The President’s Council was created back in January to tackle the jobs problem back when the unemployment rate was only 9.0 percent. Nearly a year later the employment epidemic is still crushing the American economy and hopes of millions of citizens who are without work. The members of his council, however, are largely CEOs and other executives who have managed to cut thousands of jobs from their own major corporations, all the while increasing profits for themselves.
Why would President Obama enlist execs who have notoriously taken away jobs from thousands of Americans? Many members of his council have also contributed as much as legally possible to his campaigns.
Big names from big corporations pepper the personnel of the council, which is led by chair Jeffrey Immelt from General Electric. Last year the Institute for Policy Studies reported that as CEO of GE, Immelt laid off 3,568 employees during the recent recession, all the while earning $5.58 million for himself. After those layoffs, Obama rewarded GE with $210 in stimulus funds as part of the 2009 American Recovery and Reinvestment Act. And, of course, Immelt has been rewarded with a cushy title on the President’s Council.
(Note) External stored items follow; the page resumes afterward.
(** ** Histories of requests *)

Record sleeper := Sleeper { sl_key : cstr; sl_entry : nat; sl_since : Z }.

(** The published pages: key, page, time. *)
Record sys := Sys {
  sh : reqshare;
  sleepers : list sleeper;
  clock : Z;
  published : list (cstr * cstr * Z);
}.

Definition init_sys (t : Z) : sys := Sys reqshare_init [] t [].

Inductive step : sys -> sys -> Prop :=
| step_start y key o s' :
    reqshare_wait_or_start (clock y) key (sh y) = (o, s') ->
    step y (Sys s' (match o with
                    | Sleep i => Sleeper key i (clock y) :: sleepers y
                    | _ => sleepers y end) (clock y) (published y))
| step_wake y pre t post o s' :
    sleepers y = pre ++ t :: post ->
    reqshare_wake (clock y) (sl_key t) (sl_entry t) (sh y) = Some (o, s') ->
    step y (Sys s' (match o with Sleep _ => sleepers y | _ => pre ++ post end)
              (clock y) (published y))
| step_try y key :
    step y (Sys (snd (reqshare_try_start (clock y) key (sh y))) (sleepers y) (clock y) (published y))
| step_finish y key html :
    step y (Sys (reqshare_finish (clock y) (Some key) html (sh y)) (sleepers y) (clock y)
              ((key, copy_sstring html, clock y) :: published y))
| step_tick y t :
    clock y <= t -> step y (Sys (sh y) (sleepers y) t (published y)).

Definition reachable (y : sys) : Prop := exists t, rtc step (init_sys t) y.

Definition regs (sl : list sleeper) (i : nat) : Z :=
  Z.of_nat (countb (fun t => Nat.eqb (sl_entry t) i) sl).

(** An entry in progress times out within the leader's time; a finished one either has been
    published or is already stale; a sleeper sits on an entry of its key. *)
Definition entry_ok (y : sys) (e : rs_entry) : Prop :=
  match e_state e with
  | RS_IN_PROGRESS => e_expires_at e <= clock y + RS_LEADER_TTL_SEC
  | RS_DONE => e_expires_at e <= clock y \/
      exists r, e_result e = Some r /\
        (e_key e, r, e_expires_at e - RS_RESULT_TTL_SEC) ∈ published y
  end /\
  Forall (fun t => e_id e = sl_entry t ->
    e_key e = sl_key t /\
    (e_state e = RS_IN_PROGRESS -> e_expires_at e <= sl_since t + RS_LEADER_TTL_SEC)) (sleepers y).

Definition Inv (y : sys) : Prop :=
  Mem (sh y) (regs (sleepers y)) /\ Forall (entry_ok y) (all (sh y)).

Lemma entry_ok_content y e e' : content_eq e e' -> entry_ok y e -> entry_ok y e'.
Proof. intros (Hi & Hk & Hs & Hr & Hx). unfold entry_ok. by rewrite Hi, Hk, Hs, Hr, Hx. Qed.

Lemma mem_ext s w w' : (forall i, w i = w' i) -> Mem s w -> Mem s w'.
Proof.
  intros Hw [H1 H2 H3 H4 H5 H6 H7 H8]. constructor; try done.
  - eapply Forall_impl; [exact H4|]. intros e ->. apply Hw.
  - eapply Forall_impl; [exact H6|]. intros e. simpl. by rewrite Hw.
  - intros i. rewrite <- Hw. apply H7.
  - intros i. rewrite <- Hw. apply H8.
Qed.

Lemma regs_cons t sl i : bump (sl_entry t) 1 (regs sl) i = regs (t :: sl) i.
Proof.
  unfold bump, regs. simpl. rewrite (Nat.eqb_sym i). destruct (Nat.eqb (sl_entry t) i); lia.
Qed.

Lemma regs_remove t pre post i :
  bump (sl_entry t) (-1) (regs (pre ++ t :: post)) i = regs (pre ++ post) i.
Proof.
  unfold bump, regs. rewrite !countb_app. simpl. rewrite (Nat.eqb_sym i).
  destruct (Nat.eqb (sl_entry t) i); lia.
Qed.

Lemma regs_in t sl : t ∈ sl -> 1 <= regs sl (sl_entry t).
Proof.
  intros [pre [post ->]]%list_elem_of_split. unfold regs. rewrite countb_app. simpl.
  rewrite Nat.eqb_refl. lia.
Qed.

(** Fewer sleepers or a later clock ask less of an entry. *)
Lemma entry_ok_weaken y e s' sl t :
  clock y <= t -> (forall x, x ∈ sl -> x ∈ sleepers y) -> entry_ok y e ->
  entry_ok (Sys s' sl t (published y)) e.
Proof.
  intros Ht Hsl [H1 H2]. split; simpl.
  - destruct (e_state e); [lia|]. destruct H1 as [?|H1]; [left; lia|by right].
  - apply Forall_forall. intros x Hx. by apply (proj1 (Forall_forall _ _) H2), Hsl.
Qed.

Lemma entry_ok_new y key :
  Inv y ->
  entry_ok y (RsEntry (next_id (sh y)) key RS_IN_PROGRESS None (clock y + RS_LEADER_TTL_SEC) 0 false).
Proof.
  intros [HM _]. split; simpl; [lia|]. apply Forall_forall. intros t Ht Hid. exfalso.
  pose proof (mem_held _ _ HM (sl_entry t)) as Hin. apply regs_in in Ht.
  specialize (Hin ltac:(lia)). pose proof (mem_next _ _ HM) as Hn.
  pose proof (proj1 (Forall_forall _ _) Hn (sl_entry t) ltac:(set_solver)). simpl in *. lia.
Qed.

Lemma find_key_bucket key h s e :
  List.find (is_key key) (bucket h s) = Some e -> e ∈ bucket h s /\ e_key e = key.
Proof.
  intros H. apply List.find_some in H as [H1 H2]. split; [by apply list_elem_of_In|].
  unfold is_key, streq in H2. by bool_split.
Qed.

(** Dropping a stale entry of a chain and starting afresh. *)
Lemma replace_entry_inv y key h e :
  Inv y -> e ∈ bucket h (sh y) ->
  Inv (Sys (new_entry (clock y) key (unlink_entry h e (sh y))) (sleepers y) (clock y) (published y)).
Proof.
  intros HI He. destruct HI as [HM HE]. pose proof (mem_unlink _ _ HM _ _ He) as HM1. split.
  - by apply mem_new.
  - assert (HE' : Forall (entry_ok y) (all (new_entry (clock y) key (unlink_entry h e (sh y))))).
    { eapply Forall_new; [exact HM1|eapply Forall_unlink; eauto using entry_ok_content|].
      eapply entry_ok_content; [|by apply (entry_ok_new y key)].
      unfold unlink_entry. by destruct (_ =? _). }
    eapply Forall_impl; [exact HE'|]. intros x. apply entry_ok_weaken; [lia|done].
Qed.

Lemma new_entry_inv y key :
  Inv y -> Inv (Sys (new_entry (clock y) key (sh y)) (sleepers y) (clock y) (published y)).
Proof.
  intros HI. pose proof HI as [HM HE]. split; [by apply mem_new|].
  assert (HE' : Forall (entry_ok y) (all (new_entry (clock y) key (sh y)))).
  { eapply Forall_new; [exact HM|done|by apply entry_ok_new]. }
  eapply Forall_impl; [exact HE'|]. intros x. apply entry_ok_weaken; [lia|done].
Qed.

Lemma start_inv y key o s' :
  Inv y -> reqshare_wait_or_start (clock y) key (sh y) = (o, s') ->
  Inv (Sys s' (match o with Sleep i => Sleeper key i (clock y) :: sleepers y
                          | _ => sleepers y end) (clock y) (published y)).
Proof.
  intros HI H. unfold reqshare_wait_or_start in H.
  destruct (List.find _ _) as [e|] eqn:E; [|simplify_eq; by apply new_entry_inv].
  apply find_key_bucket in E as [He Hk]. pose proof HI as [HM HE].
  destruct (mem_linked_bucket _ _ HM _ _ He) as [Ha Hu].
  destruct (e_state e) eqn:Est; [|destruct (_ <? _); simplify_eq; [done|by apply replace_entry_inv]].
  simplify_eq. split; simpl.
  - eapply mem_ext; [intros i; apply (regs_cons (Sleeper (e_key e) (e_id e) (clock y)))|].
    simpl. pose proof (mem_nonneg _ _ HM (e_id e)). apply mem_add_waiters; [done| |lia|lia].
    by apply list_elem_of_fmap_2.
  - assert (HE1 : Forall (fun x => entry_ok y x /\ x ∈ all (sh y)) (all (sh y))).
    { apply Forall_forall. intros x Hx. by split; [apply (proj1 (Forall_forall _ _) HE)|]. }
    assert (Hout : forall x x', content_eq x x' -> entry_ok y x /\ x ∈ all (sh y) ->
      entry_ok (Sys (update (e_id e) (add_waiters 1) (sh y))
                  (Sleeper (e_key e) (e_id e) (clock y) :: sleepers y) (clock y) (published y)) x').
    { intros x x' Hc [Hx Hin]. eapply entry_ok_content; [exact Hc|]. destruct Hx as [Hx1 Hx2].
      split; [done|]. simpl. constructor; [|done]. simpl. intros Hid.
      pose proof (mem_unique _ _ HM x e Hin Ha Hid) as ->. split; [done|]. intros Hp.
      rewrite Hp in Hx1. done. }
    eapply Forall_update; [exact HE1|..]; intros x Hx _; by apply (Hout x).
Qed.

Lemma finish_inv y key html :
  Inv y ->
  Inv (Sys (reqshare_finish (clock y) (Some key) html (sh y)) (sleepers y) (clock y)
         ((key, copy_sstring html, clock y) :: published y)).
Proof.
  intros [HM HE]. simpl.
  assert (Hmono : forall x s', entry_ok y x ->
    entry_ok (Sys s' (sleepers y) (clock y) ((key, copy_sstring html, clock y) :: published y)) x).
  { intros x s' [H1 H2]. split; [|done]. destruct (e_state x); [done|]. simpl.
    destruct H1 as [?|(r & ? & ?)]; [by left|right]. exists r. set_solver. }
  assert (Hsame : Inv (Sys (sh y) (sleepers y) (clock y)
                         ((key, copy_sstring html, clock y) :: published y))).
  { split; [done|]. eapply Forall_impl; [exact HE|]. intros x. by apply Hmono. }
  destruct (List.find _ _) as [e|] eqn:E; [|done].
  apply find_key_bucket in E as [He Hk]. destruct (e_state e) eqn:Est; [|done].
  destruct (mem_linked_bucket _ _ HM _ _ He) as [Ha Hu]. split; [by apply mem_update|].
  assert (HE1 : Forall (fun x => entry_ok y x /\ x ∈ all (sh y)) (all (sh y))).
  { apply Forall_forall. intros x Hx. by split; [apply (proj1 (Forall_forall _ _) HE)|]. }
  simpl. eapply Forall_update; [exact HE1|..]; intros x [Hx Hin] Hid; [|by apply Hmono].
  pose proof (mem_unique _ _ HM x e Hin Ha Hid) as ->. destruct Hx as [_ Hx].
  split; simpl.
  - right. eexists. split; [done|]. rewrite Hk. apply elem_of_cons. left. f_equal. lia.
  - eapply Forall_impl; [exact Hx|]. intros t Ht Hi. by destruct (Ht Hi) as [? _].
Qed.

Lemma try_inv y key :
  Inv y ->
  Inv (Sys (snd (reqshare_try_start (clock y) key (sh y))) (sleepers y) (clock y) (published y)).
Proof.
  intros HI. assert (HI' : Inv (Sys (sh y) (sleepers y) (clock y) (published y))) by (by destruct y).
  unfold reqshare_try_start. destruct key as [key|]; [|done].
  destruct (List.find _ _) as [e|] eqn:E; [|by apply new_entry_inv].
  apply find_key_bucket in E as [He _]. destruct (_ <? _); [done|by apply replace_entry_inv].
Qed.

Lemma leave_inv y y1 pre t post e timed_out o s' :
  Inv y -> sleepers y = pre ++ t :: post -> Inv y1 -> clock y1 = clock y ->
  sleepers y1 = sleepers y -> published y1 = published y ->
  e ∈ all (sh y1) -> e_id e = sl_entry t ->
  leave_entry (clock y) (sl_key t) e timed_out (sh y1) = (o, s') ->
  (o = Leader \/ o = Served (copy_sstring (e_result e)) /\ e_state e = RS_DONE /\
                 timed_out = false /\ clock y < e_expires_at e) /\
  Inv (Sys s' (pre ++ post) (clock y) (published y)).
Proof.
  intros HI Hsl HI1 Hck Hsl1 Hpub He Hid Hl. pose proof HI1 as [HM1 HE1].
  pose proof (leave_entry_spec (entry_ok y1) (entry_ok_content y1) (clock y) (sl_key t) e timed_out
                (sh y1) _ HM1 He) as Hspec.
  rewrite Hl, Hid in Hspec. destruct Hspec as (HM' & HE' & Ho).
  - rewrite Hsl1, Hsl. apply regs_in. set_solver.
  - done.
  - rewrite <- Hck. by apply entry_ok_new.
  - split; [done|]. split; simpl.
    + eapply mem_ext; [|exact HM']. intros i. rewrite Hsl1, Hsl. apply regs_remove.
    + eapply Forall_impl; [exact HE'|]. intros x Hx. rewrite <- Hpub.
      apply (entry_ok_weaken y1); [lia| |done]. rewrite Hsl1, Hsl. set_solver.
Qed.

(** Publishing an immediately stale result for a leader that ran out of time. *)
Lemma time_out_inv y e :
  Inv y -> e ∈ all (sh y) ->
  Inv (Sys (update (e_id e) (fun x => finish_entry (e_result x) (clock y) x) (sh y)) (sleepers y)
         (clock y) (published y)).
Proof.
  intros [HM HE] He. split; [by apply mem_update|].
  simpl. eapply Forall_update; [exact HE|..]; intros x [Hx1 Hx2] Hid; [|by split].
  split; simpl; [left; lia|]. eapply Forall_impl; [exact Hx2|]. intros t Ht Hi.
  by destruct (Ht Hi) as [? _].
Qed.

(** One recheck of a sleeper: its entry is there, the invariant is kept, and what it learns. *)
Lemma wake_inv y pre t post :
  Inv y -> sleepers y = pre ++ t :: post ->
  exists e o s', find_id (sl_entry t) (all (sh y)) = Some e /\ e_key e = sl_key t /\
    reqshare_wake (clock y) (sl_key t) (sl_entry t) (sh y) = Some (o, s') /\
    Inv (Sys s' (match o with Sleep _ => sleepers y | _ => pre ++ post end) (clock y) (published y)) /\
    match o with
    | Sleep i => clock y <= sl_since t + RS_LEADER_TTL_SEC
    | Served p => exists t0, (sl_key t, p, t0) ∈ published y /\ clock y < t0 + RS_RESULT_TTL_SEC
    | Leader => True
    end.
Proof.
  intros HI Hsl. pose proof HI as [HM HE].
  assert (Ht : t ∈ sleepers y) by (rewrite Hsl; set_solver).
  unfold reqshare_wake. destruct (find_id _ _) as [e|] eqn:E; cycle 1.
  { exfalso. apply find_id_none in E. apply E. apply (mem_held _ _ HM). apply regs_in in Ht. lia. }
  apply find_id_spec in E as [He Hid].
  pose proof (proj1 (Forall_forall _ _) HE _ He) as [Hst Hok].
  destruct (proj1 (Forall_forall _ _) Hok _ Ht Hid) as [Hkey Hexp]. exists e.
  assert (Hy : Inv (Sys (sh y) (sleepers y) (clock y) (published y))) by (by destruct y).
  destruct (_ || _) eqn:Ecase; [|destruct (_ <? _) eqn:Eexp].
  - destruct (leave_entry _ _ _ _ _) as [o s'] eqn:El. exists o, s'.
    split; [done|]. split; [done|]. split; [done|].
    destruct (leave_inv y y pre t post e false o s') as [Ho HI']; auto.
    destruct Ho as [->|(-> & Hd & _ & Hlt)]; [by split|]. split; [done|].
    rewrite Hd in Hst. destruct Hst as [?|(r & Hr & Hp)]; [lia|]. rewrite Hr, <- Hkey. simpl.
    eexists. split; [exact Hp|]. unfold RS_RESULT_TTL_SEC in *. lia.
  - set (f := fun x => finish_entry (e_result x) (clock y) x).
    destruct (leave_entry _ _ _ _ _) as [o s'] eqn:El. exists o, s'.
    split; [done|]. split; [done|]. split; [done|].
    destruct (leave_inv y (Sys (update (sl_entry t) f (sh y)) (sleepers y) (clock y) (published y))
                pre t post (f e) true o s') as [Ho HI']; auto.
    + rewrite <- Hid. by apply time_out_inv.
    + simpl. rewrite all_update. apply list_elem_of_fmap. exists e. split; [|done].
      unfold on_id. by rewrite Hid, Nat.eqb_refl.
    + destruct Ho as [->|(_ & _ & ? & _)]; [by split|done].
  - bool_split. exists (Sleep (sl_entry t)), (sh y). split; [done|]. split; [done|].
    split; [done|]. split; [done|]. specialize (Hexp ltac:(done)). lia.
Qed.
While President Obama will look for Immelt on ways to create jobs, perhaps the commander-in-chief should consider enlisting others with a bigger background in hiring and not firing.
Elsewhere on the President’s Council is Comcast Corp. CEO Brian Roberts, whose company was the top corporate source for contributions thus far in Obama’s 2012 election bid. American Express CEO Kenneth I. Chenault also sits on the council, though he recently revealed plans to cut 1,500 jobs at a North Carolina plant, signaling one of the largest layoffs in the area in ages.
Other names on the list including execs from Centerbridge Partners, Pritzker Realty Group and UBS Americas , which together have contributed almost $3 million to Obama’s last and current presidential campaign.
"Nobody should expect this group to come up with innovative ways of investing in the American workforce and generating not only more jobs but higher wages," Robert Reich, Labor secretary under Bill Clinton, tells The Los Angeles Times. "That's just not what these big companies do."
Boeing’s Jim McNerney also will advise Obama, though perhaps he is better qualified to help raise a few bucks than bring on board new jobs. Boeing announced that they would cut 1,100 jobs this year — almost all in one location — all the while showing a 20 percent increase in profits.
Though Congress will meet this week to vote on Obama’s American Jobs Act, experts predict that the bill is far from likely to be passed. Meanwhile the unemployment rate remains at 9.1 percent.